┌──

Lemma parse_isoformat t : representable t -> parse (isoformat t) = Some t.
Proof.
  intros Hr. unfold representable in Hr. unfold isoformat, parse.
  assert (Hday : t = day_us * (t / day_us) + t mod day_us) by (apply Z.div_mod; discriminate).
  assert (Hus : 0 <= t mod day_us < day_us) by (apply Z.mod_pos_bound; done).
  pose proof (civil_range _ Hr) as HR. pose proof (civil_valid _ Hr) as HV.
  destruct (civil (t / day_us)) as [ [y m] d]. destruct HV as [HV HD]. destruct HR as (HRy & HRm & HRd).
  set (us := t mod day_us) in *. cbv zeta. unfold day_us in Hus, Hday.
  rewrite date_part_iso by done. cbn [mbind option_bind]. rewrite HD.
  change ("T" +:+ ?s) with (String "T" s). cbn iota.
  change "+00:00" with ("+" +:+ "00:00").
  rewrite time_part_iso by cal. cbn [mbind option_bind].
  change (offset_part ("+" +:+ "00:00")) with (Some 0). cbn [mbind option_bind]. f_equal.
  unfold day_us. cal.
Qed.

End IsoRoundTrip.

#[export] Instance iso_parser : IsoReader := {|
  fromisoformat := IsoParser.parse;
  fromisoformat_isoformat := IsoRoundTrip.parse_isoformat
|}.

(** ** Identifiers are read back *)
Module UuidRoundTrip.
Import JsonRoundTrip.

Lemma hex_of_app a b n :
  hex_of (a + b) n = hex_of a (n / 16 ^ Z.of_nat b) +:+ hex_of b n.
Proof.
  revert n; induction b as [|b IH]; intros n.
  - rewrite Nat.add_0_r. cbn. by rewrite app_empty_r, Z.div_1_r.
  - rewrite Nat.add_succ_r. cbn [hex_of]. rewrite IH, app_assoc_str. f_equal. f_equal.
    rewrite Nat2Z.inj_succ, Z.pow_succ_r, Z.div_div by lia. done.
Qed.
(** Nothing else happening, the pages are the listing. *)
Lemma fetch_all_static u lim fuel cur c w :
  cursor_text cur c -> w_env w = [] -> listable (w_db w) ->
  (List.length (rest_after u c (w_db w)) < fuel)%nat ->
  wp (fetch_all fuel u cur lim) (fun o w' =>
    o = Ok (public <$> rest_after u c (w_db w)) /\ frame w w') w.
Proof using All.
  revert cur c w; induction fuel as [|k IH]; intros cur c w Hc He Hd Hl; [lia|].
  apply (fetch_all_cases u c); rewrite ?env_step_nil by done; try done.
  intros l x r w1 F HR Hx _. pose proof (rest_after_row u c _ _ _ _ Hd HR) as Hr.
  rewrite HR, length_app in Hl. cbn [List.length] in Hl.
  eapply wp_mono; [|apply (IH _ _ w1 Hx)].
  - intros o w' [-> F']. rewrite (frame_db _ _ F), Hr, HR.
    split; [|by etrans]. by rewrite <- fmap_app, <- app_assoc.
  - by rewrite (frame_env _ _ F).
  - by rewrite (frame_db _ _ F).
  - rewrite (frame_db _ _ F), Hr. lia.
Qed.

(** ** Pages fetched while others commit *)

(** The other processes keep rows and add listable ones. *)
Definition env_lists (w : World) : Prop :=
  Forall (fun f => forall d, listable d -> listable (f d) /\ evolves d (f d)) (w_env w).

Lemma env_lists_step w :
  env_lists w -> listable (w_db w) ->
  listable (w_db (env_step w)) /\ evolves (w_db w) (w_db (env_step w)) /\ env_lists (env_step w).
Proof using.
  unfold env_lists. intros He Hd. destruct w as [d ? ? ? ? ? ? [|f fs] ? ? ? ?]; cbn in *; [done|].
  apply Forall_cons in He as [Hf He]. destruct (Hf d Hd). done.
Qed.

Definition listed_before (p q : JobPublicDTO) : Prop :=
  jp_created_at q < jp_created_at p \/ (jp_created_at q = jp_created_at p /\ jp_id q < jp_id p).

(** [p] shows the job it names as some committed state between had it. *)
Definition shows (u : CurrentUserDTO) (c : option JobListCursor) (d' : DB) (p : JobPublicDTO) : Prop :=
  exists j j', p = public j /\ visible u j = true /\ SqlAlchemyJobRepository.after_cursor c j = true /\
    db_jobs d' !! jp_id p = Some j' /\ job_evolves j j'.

└──
┌──

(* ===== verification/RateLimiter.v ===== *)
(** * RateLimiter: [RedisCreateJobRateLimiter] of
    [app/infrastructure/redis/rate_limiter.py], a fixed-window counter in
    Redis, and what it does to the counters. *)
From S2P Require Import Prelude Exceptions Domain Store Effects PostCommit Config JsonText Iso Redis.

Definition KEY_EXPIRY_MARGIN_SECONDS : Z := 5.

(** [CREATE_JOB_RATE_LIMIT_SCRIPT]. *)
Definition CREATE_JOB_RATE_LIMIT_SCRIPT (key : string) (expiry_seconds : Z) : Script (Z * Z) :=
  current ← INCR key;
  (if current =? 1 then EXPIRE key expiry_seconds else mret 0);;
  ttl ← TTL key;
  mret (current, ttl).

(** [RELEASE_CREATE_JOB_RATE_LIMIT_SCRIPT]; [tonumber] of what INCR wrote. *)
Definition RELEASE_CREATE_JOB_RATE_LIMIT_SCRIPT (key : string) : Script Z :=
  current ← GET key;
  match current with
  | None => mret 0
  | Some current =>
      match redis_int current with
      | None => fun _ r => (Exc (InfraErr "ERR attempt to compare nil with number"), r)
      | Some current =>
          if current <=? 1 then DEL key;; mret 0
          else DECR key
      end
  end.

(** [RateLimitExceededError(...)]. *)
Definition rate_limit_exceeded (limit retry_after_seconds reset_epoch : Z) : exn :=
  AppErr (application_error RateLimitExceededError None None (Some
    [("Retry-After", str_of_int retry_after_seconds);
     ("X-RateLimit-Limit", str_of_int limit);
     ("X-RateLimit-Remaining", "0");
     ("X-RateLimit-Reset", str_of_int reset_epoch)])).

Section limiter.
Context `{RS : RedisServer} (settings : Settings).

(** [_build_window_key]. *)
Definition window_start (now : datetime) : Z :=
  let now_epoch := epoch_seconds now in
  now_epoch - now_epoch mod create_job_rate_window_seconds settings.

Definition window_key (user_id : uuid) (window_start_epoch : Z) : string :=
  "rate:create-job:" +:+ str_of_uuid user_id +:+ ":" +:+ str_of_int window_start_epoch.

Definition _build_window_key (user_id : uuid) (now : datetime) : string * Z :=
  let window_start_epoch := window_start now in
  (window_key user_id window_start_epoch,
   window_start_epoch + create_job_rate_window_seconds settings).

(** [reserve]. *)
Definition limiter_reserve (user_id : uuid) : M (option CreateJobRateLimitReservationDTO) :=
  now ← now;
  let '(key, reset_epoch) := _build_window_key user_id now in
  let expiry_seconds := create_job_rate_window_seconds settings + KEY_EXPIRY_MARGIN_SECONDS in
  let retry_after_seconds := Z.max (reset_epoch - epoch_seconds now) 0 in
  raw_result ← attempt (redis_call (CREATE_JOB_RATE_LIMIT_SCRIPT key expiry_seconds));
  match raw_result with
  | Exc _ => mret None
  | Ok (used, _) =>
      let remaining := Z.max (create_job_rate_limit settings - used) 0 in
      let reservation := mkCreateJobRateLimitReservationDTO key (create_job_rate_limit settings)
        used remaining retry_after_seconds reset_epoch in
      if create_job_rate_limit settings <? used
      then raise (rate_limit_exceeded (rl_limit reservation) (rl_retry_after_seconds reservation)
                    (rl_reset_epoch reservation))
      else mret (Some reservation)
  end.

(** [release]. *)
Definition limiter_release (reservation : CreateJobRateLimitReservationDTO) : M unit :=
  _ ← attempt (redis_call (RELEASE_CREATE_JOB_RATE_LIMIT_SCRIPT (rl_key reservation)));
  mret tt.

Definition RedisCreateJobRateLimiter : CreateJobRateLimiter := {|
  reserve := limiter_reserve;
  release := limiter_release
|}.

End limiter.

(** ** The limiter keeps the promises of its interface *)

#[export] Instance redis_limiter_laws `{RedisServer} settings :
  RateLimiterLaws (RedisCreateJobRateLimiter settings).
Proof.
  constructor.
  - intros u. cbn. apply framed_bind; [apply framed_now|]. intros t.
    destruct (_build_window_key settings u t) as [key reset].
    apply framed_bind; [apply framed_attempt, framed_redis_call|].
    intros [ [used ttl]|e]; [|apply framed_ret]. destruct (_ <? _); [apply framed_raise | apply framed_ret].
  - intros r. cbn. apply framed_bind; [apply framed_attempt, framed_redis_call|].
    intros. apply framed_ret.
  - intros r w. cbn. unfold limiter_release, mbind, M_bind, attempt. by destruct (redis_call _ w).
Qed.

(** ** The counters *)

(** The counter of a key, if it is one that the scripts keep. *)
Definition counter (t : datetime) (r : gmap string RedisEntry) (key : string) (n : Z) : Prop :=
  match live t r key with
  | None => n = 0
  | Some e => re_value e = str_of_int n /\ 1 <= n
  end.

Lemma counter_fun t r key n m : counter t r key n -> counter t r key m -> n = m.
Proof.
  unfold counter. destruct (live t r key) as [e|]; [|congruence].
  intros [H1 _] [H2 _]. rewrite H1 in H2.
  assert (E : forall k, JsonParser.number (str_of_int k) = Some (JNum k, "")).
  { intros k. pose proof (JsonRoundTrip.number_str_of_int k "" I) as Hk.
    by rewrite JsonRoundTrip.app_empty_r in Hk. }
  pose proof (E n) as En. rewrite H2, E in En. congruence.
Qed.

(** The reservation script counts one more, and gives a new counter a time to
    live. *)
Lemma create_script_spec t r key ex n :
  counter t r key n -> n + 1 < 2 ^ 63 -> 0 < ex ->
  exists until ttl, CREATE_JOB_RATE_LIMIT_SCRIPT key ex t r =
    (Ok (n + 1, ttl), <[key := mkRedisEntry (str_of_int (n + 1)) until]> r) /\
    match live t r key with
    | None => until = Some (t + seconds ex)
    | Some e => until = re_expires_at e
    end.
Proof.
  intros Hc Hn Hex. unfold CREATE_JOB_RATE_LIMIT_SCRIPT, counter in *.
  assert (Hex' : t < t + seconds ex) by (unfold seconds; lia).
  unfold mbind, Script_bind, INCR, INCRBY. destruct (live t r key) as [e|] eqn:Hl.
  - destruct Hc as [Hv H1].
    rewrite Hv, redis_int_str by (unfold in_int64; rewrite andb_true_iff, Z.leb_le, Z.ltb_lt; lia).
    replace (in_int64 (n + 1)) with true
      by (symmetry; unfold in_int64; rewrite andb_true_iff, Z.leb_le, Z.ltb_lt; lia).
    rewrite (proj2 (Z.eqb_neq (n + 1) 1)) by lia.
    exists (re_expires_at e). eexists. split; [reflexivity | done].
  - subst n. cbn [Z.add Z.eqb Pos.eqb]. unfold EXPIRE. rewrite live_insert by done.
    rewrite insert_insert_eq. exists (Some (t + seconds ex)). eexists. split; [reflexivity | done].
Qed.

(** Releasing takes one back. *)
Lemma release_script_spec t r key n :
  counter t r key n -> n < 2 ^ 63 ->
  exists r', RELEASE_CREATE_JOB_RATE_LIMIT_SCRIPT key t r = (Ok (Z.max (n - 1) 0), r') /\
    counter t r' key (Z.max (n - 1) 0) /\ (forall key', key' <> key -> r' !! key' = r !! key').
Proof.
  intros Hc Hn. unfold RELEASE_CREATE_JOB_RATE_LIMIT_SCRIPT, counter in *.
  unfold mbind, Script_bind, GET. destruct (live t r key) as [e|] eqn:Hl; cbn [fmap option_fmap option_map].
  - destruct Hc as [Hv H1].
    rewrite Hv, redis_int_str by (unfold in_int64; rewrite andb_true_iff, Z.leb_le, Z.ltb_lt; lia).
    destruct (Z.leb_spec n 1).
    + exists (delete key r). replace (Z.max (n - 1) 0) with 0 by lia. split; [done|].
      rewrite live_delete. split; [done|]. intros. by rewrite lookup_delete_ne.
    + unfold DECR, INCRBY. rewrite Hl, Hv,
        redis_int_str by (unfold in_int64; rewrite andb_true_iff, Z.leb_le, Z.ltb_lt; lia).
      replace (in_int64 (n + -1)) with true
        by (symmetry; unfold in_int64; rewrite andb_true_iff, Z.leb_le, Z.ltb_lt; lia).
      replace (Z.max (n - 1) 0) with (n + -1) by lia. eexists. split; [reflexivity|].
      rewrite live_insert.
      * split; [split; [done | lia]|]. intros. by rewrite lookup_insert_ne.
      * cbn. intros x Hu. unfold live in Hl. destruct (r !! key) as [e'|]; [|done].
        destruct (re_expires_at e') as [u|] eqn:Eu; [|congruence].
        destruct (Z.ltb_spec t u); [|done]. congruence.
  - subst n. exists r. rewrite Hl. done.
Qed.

└──

→ Exercise requirements
Scan the records for the string "listable". Copy each line in which it appears.

→ Answer section
  cursor_text cur c -> w_env w = [] -> listable (w_db w) ->
(** The other processes keep rows and add listable ones. *)
  Forall (fun f => forall d, listable d -> listable (f d) /\ evolves d (f d)) (w_env w).
  env_lists w -> listable (w_db w) ->
  listable (w_db (env_step w)) /\ evolves (w_db w) (w_db (env_step w)) /\ env_lists (env_step w).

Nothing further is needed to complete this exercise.